My family loves this banana bread plain, but you can easily add nuts or chocolate chips to give it some extra oomph. If you’re looking for more variations, I’ve got you covered with an array of options, including marbled banana bread, chocolate banana bread, and chai-spiced banana bread. You can never have too many banana bread recipes!

“Best banana bread ever! And I have tried a lot of different recipes. I think the secret is the lemon juice!”

Doris

What You’ll Need To Make Banana Bread

ingredients for making banana bread.
  • All-purpose flour: Provides the structure for the bread.
  • Baking soda and baking powder: Act as leavening agents to help the banana bread rise and become fluffy.
  • Butter: Adds richness, moisture, and flavor to the bread, and helps create a tender crumb.
  • Sugar: Sweetens the bread and contributes to the golden-brown crust when baked.
  • Eggs: Bind the ingredients together, add structure, and contribute to the bread’s rise and fluffiness.
  • Mashed very ripe bananas: The star ingredient that provides moisture, sweetness, and distinct banana flavor to the bread. For a really moist, banana-forward bread, use very ripe bananas. The bananas should at least be dark yellow with plenty of brown spots, and it’s okay if the skin has turned completely brown. (See the FAQs below for tips on how to speed up ripening.)
  • Lemon juice: Enhances the banana flavor and reacts with the baking soda to aid in leavening and browning.
  • Vanilla extract: Enhances the overall flavor of the banana bread, adding depth and warmth.
  • Jump to the printable recipe for precise measurements

Step-by-Step Instructions

In a medium bowl, combine the flour, baking soda, baking powder, and salt.

dry ingredients in mixing bowl.

Whisk to combine.

whisking dry ingredients in bowl.

In the bowl of an electric hand mixer (or a stand mixer), beat the butter and sugar until light and fluffy, about 2 minutes.

creaming butter and sugar.

Add the eggs one at a time.

adding eggs one at a time.

Beat well after each addition.

eggs fully incorporated.

Add the mashed bananas, lemon juice and vanilla extract.

adding the mashed bananas, lemon and vanilla.

Mix well. It will look a little curdled at this point; that’s okay.

Electric mixer in a bowl of grainy batter.

Add the dry ingredients.

adding dry ingredients to wet ingredients.

Beat on low speed until just incorporated. Do not over mix.

finished banana bread batter.

Pour the batter into the prepared loaf pan and bake until a tester inserted into the center comes out clean, 40 to 45 minutes.

banana bread batter in loaf pan ready to bake.
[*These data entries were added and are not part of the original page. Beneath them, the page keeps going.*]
(** X30.  [getOverdueReminders] lists, by rising date, the PENDING reminders
    of the user dated before the reading of the clock it makes.  Asked at
    the same instant, [getOverdueReminders] and [getUpcomingReminders] never
    list the same reminder, and every PENDING reminder of the user dated up
    to [hi], the date thirty days of the local calendar after that instant,
    is in one of the two lists; [hi] is thirty days of 24 hours after the
    instant where the zone has one offset at both. *)
Theorem overdue_or_upcoming (env : Env) (user : UserId) (w : World)
    (now hi : Z) :
  (forall n, clock env n = now) ->
  setDate_getDate_plus (LocalTZA env) (Some now) 30 = Some hi ->
  exists overdue upcoming,
    getOverdueReminders env None user w
    = (Fulfilled {| listCode := 200;
                    listJson := Listed (List.length overdue) overdue |},
       afterReadings 1 w)
    /\ getUpcomingReminders env None user w
       = (Fulfilled {| listCode := 200;
                       listJson := Listed (List.length upcoming) upcoming |},
          afterReadings 2 w)
    /\ (forall r,
          In r (map entry_reminder overdue) <->
          In r (remindersOf w)
          /\ Reminder.user r = user
          /\ Reminder.status r = PENDING
          /\ exists t, Reminder.reminderDate r = Some t /\ t < now)
    /\ Sorted byDate (map entry_reminder overdue)
    /\ (forall r,
          In r (map entry_reminder overdue) ->
          ~ In r (upcomingReminders upcoming))
    /\ (forall r t,
          In r (remindersOf w) ->
          Reminder.user r = user ->
          Reminder.status r = PENDING ->
          Reminder.reminderDate r = Some t ->
          t <= hi ->
          In r (map entry_reminder overdue)
          \/ In r (upcomingReminders upcoming))
    /\ (sameOffset (LocalTZA env) now 30 -> hi = now + 30 * msPerDay).
Proof.
  intros C V.
  assert (Hi : sameOffset (LocalTZA env) now 30 -> hi = now + 30 * msPerDay).
  { intros Hs. rewrite (setDate_sameOffset _ _ _ Hs) in V.
    apply TimeClip_Some in V. tauto. }
  rewrite getOverdueReminders_run,
    (getUpcomingReminders_run env user w hi) by (now rewrite C).
  cbv zeta. rewrite !C. do 2 eexists.
  split; [reflexivity|]. split; [reflexivity|].
  rewrite upcomingReminders_enrich, !map_entry_reminder.
  assert (O : forall r,
            In r (sortByDate
                    (filter (fun r => pendingOf user r && dateBefore now r)
                            (remindersOf w)))
            <-> In r (remindersOf w)
                /\ Reminder.user r = user
                /\ Reminder.status r = PENDING
                /\ exists t, Reminder.reminderDate r = Some t /\ t < now).
  { intros r. now rewrite in_sortByDate, filter_In, overdue_filter_spec. }
  assert (U : forall r,
            In r (sortByDate
                    (filter (fun r => pendingOf user r
                                      && dateBetween now hi r)
                            (remindersOf w)))
            <-> In r (remindersOf w)
                /\ Reminder.user r = user
                /\ Reminder.status r = PENDING
                /\ exists t, Reminder.reminderDate r = Some t
                             /\ now <= t <= hi).
  { intros r. now rewrite in_sortByDate, filter_In, upcoming_filter_spec. }
  split; [exact O|]. split; [apply sortByDate_sorted|]. split; [|split].
  - intros r Io Iu. apply O in Io as (_ & _ & _ & t & T & Lt).
    apply U in Iu as (_ & _ & _ & t' & T' & Le & _).
    rewrite T in T'. injection T' as <-. lia.
  - intros r t I Us St T Le. destruct (Z.lt_ge_cases t now) as [Lt|Ge].
    + left. apply O. eauto 8.
    + right. apply U. eauto 8.
  - exact Hi.
Qed.

(** On 2025-01-15, on UTC, for the owner of the stored bill. *)
Lemma overdue_or_upcoming_witness :
  exists overdue upcoming,
    getOverdueReminders
      (Scenario.env (Normal (val Scenario.billText)) Scenario.bill
                    (fun _ => Scenario.jan15) None)
      None Stored.owner Stored.world
    = (Fulfilled {| listCode := 200;
                    listJson := Listed (List.length overdue) overdue |},
       afterReadings 1 Stored.world)
    /\ getUpcomingReminders
         (Scenario.env (Normal (val Scenario.billText)) Scenario.bill
                       (fun _ => Scenario.jan15) None)
         None Stored.owner Stored.world
       = (Fulfilled {| listCode := 200;
                       listJson := Listed (List.length upcoming) upcoming |},
          afterReadings 2 Stored.world)
    /\ Sorted byDate (map entry_reminder overdue).
Proof.
  destruct (overdue_or_upcoming
              (Scenario.env (Normal (val Scenario.billText)) Scenario.bill
                            (fun _ => Scenario.jan15) None)
              Stored.owner Stored.world Scenario.jan15
              (Scenario.jan15 + 30 * msPerDay))
    as (overdue & upcoming & Ro & Ru & _ & S & _).
  - reflexivity.
  - reflexivity.
  - exists overdue, upcoming. auto.
Defined.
Let cool in the pan for about 10 minutes.

baked banana bread fresh out of the oven.

Then turn out onto a wire rack to cool completely.

banana bread cooling on rack.

Frequently Asked Questions

How can I quickly ripen bananas?

If you’re in a hurry to ripen bananas for baking, there are a couple of methods you can try:

24-Hour Method: Place the bananas (still attached at the stem) in a loosely sealed brown paper bag and let them sit on the counter. Check them after 24 hours to see if they’ve ripened to your liking.

Quick Oven Ripening: If you need ripe bananas even faster, you can use your oven. Place the bananas, still in their peels, on a foil-lined baking sheet to catch any leakage. Bake them at a low temperature of 250°F for 15 to 20 minutes or until they develop a deep brown color. This method helps break down the starches in the bananas quickly, resulting in a softer texture and sweeter flavor.

Can I freeze banana bread?

Yes, banana bread can be frozen for up to 3 months. After it is completely cooled, wrap it securely in aluminum foil or freezer wrap, or place it in a freezer bag. Thaw overnight on the countertop before serving. Crisp up individual slices in the toaster for a fresh-baked effect.

How should banana bread be stored?

The bread should be stored at room temperature in an airtight container or wrapped tightly in plastic wrap or aluminum foil to prevent it from drying out. If properly stored, it will stay fresh for 2 to 3 days. If you’re not planning to eat it within that time frame, freeze for longer storage.

Can I freeze overripe bananas for later use in banana bread?

Absolutely! If you have overripe bananas and you’re not ready to bake, don’t let them go to waste. I typically freeze them in bags of 2 or 3, as mashed, they typically yield about 1 cup, which is what most banana recipes call for. Simply peel the bananas, place them in an airtight container or freezer bag, and freeze. When you’re ready to bake, thaw them in the bag and then mash.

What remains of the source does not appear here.